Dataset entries
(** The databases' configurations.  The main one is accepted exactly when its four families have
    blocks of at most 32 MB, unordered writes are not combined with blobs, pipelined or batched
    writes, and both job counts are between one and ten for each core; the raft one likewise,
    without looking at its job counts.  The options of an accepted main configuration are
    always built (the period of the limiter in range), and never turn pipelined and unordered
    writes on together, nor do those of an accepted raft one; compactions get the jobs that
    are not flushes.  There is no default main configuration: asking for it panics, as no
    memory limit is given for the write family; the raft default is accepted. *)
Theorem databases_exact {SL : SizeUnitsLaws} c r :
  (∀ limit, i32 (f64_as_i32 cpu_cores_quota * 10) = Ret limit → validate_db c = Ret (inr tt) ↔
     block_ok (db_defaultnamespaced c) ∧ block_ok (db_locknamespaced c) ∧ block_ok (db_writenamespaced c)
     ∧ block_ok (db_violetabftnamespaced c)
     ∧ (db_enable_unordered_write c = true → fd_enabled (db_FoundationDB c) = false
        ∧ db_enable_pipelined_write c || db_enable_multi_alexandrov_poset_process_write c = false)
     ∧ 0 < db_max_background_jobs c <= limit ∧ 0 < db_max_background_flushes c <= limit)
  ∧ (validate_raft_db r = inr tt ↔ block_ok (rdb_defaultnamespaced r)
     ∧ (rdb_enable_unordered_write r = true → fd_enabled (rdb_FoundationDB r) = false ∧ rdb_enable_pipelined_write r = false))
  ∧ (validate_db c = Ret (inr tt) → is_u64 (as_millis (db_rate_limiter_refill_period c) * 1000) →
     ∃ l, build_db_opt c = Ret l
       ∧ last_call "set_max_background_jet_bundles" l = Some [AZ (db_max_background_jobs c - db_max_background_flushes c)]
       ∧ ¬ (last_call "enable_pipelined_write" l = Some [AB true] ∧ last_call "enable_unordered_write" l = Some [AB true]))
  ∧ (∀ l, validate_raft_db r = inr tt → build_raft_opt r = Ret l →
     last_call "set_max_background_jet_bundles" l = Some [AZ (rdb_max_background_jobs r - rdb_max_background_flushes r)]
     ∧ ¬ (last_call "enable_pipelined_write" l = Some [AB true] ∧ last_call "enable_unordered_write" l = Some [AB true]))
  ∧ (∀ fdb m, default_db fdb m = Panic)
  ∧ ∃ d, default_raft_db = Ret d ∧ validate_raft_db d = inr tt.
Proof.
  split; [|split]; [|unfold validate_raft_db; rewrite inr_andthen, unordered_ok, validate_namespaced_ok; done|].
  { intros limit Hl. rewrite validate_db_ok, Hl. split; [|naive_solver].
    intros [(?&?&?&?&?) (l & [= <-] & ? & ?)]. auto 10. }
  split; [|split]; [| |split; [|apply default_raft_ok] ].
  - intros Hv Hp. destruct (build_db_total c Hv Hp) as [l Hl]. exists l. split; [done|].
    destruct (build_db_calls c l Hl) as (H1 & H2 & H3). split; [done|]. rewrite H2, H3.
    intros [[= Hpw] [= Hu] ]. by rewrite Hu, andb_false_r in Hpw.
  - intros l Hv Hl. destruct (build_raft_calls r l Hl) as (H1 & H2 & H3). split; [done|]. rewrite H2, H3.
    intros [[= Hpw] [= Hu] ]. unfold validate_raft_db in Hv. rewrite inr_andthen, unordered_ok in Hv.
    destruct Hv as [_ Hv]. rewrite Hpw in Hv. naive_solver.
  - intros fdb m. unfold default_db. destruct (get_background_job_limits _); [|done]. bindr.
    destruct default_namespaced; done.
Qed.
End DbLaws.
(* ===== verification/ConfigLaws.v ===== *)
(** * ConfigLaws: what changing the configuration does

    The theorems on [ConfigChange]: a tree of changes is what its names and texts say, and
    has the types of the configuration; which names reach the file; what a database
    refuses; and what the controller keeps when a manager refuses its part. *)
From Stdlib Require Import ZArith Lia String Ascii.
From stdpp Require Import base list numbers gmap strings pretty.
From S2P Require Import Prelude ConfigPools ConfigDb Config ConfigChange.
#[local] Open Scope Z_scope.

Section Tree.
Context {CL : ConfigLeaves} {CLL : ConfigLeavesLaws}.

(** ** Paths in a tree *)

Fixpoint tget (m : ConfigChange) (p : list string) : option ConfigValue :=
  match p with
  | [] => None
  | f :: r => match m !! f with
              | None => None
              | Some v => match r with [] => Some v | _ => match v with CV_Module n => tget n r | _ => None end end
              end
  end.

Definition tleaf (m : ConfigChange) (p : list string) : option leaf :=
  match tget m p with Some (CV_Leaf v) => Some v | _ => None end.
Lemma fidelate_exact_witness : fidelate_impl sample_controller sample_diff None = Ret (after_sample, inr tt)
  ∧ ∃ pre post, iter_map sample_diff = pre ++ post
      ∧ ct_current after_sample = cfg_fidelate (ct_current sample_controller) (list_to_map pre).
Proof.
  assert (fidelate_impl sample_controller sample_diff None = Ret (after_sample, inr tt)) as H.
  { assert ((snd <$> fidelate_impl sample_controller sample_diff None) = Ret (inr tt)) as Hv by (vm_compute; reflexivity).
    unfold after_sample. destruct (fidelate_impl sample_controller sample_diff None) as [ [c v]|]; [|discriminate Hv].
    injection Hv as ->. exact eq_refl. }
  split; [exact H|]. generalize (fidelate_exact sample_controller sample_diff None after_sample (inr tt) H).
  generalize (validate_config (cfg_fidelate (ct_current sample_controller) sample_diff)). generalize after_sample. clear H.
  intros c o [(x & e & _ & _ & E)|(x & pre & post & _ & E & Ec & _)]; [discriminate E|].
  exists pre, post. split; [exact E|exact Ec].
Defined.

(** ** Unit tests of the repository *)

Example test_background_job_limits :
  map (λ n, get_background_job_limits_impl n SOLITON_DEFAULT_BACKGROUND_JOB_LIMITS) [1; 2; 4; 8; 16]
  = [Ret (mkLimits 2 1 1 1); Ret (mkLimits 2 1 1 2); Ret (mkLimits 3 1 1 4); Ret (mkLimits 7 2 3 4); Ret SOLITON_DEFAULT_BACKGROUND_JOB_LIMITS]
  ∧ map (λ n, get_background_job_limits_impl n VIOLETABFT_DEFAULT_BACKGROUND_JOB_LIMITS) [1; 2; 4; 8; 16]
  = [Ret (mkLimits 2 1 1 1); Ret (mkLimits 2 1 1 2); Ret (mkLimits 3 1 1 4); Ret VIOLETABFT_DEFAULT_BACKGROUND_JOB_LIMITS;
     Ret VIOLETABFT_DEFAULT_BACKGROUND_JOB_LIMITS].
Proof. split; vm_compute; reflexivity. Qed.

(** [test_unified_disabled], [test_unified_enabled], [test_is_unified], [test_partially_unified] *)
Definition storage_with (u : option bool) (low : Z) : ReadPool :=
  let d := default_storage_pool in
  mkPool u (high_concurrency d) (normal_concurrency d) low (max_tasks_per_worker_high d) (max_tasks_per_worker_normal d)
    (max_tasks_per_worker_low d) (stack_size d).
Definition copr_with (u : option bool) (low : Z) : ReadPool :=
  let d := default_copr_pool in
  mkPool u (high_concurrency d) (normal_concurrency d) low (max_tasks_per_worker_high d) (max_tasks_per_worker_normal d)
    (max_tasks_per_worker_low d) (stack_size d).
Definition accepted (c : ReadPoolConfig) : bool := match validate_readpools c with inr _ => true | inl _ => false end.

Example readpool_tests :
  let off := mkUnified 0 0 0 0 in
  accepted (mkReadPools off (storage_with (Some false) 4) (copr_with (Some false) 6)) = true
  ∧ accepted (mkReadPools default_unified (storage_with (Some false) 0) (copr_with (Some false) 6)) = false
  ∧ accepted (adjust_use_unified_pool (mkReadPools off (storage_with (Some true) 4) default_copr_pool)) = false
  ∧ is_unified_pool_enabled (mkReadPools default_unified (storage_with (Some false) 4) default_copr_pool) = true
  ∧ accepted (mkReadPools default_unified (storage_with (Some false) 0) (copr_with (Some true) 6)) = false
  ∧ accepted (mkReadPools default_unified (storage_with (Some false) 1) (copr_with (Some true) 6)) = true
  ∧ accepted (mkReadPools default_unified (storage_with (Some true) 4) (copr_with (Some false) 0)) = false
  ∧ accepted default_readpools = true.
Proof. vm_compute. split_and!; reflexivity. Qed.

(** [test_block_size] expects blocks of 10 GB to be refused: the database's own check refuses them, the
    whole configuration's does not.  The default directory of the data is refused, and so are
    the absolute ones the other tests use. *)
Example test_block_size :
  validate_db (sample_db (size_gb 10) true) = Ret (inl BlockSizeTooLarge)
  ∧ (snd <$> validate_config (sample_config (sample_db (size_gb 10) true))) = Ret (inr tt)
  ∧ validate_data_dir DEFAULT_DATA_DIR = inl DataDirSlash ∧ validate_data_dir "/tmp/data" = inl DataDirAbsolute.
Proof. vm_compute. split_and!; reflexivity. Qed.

• [EXERCISE]:
Collect every line from the records above that contains the word "when".

• [SOLUTION FOR THIS PROBLEM]:
(** The databases' configurations.  The main one is accepted exactly when its four families have
    refuses; and what the controller keeps when a manager refuses its part. *)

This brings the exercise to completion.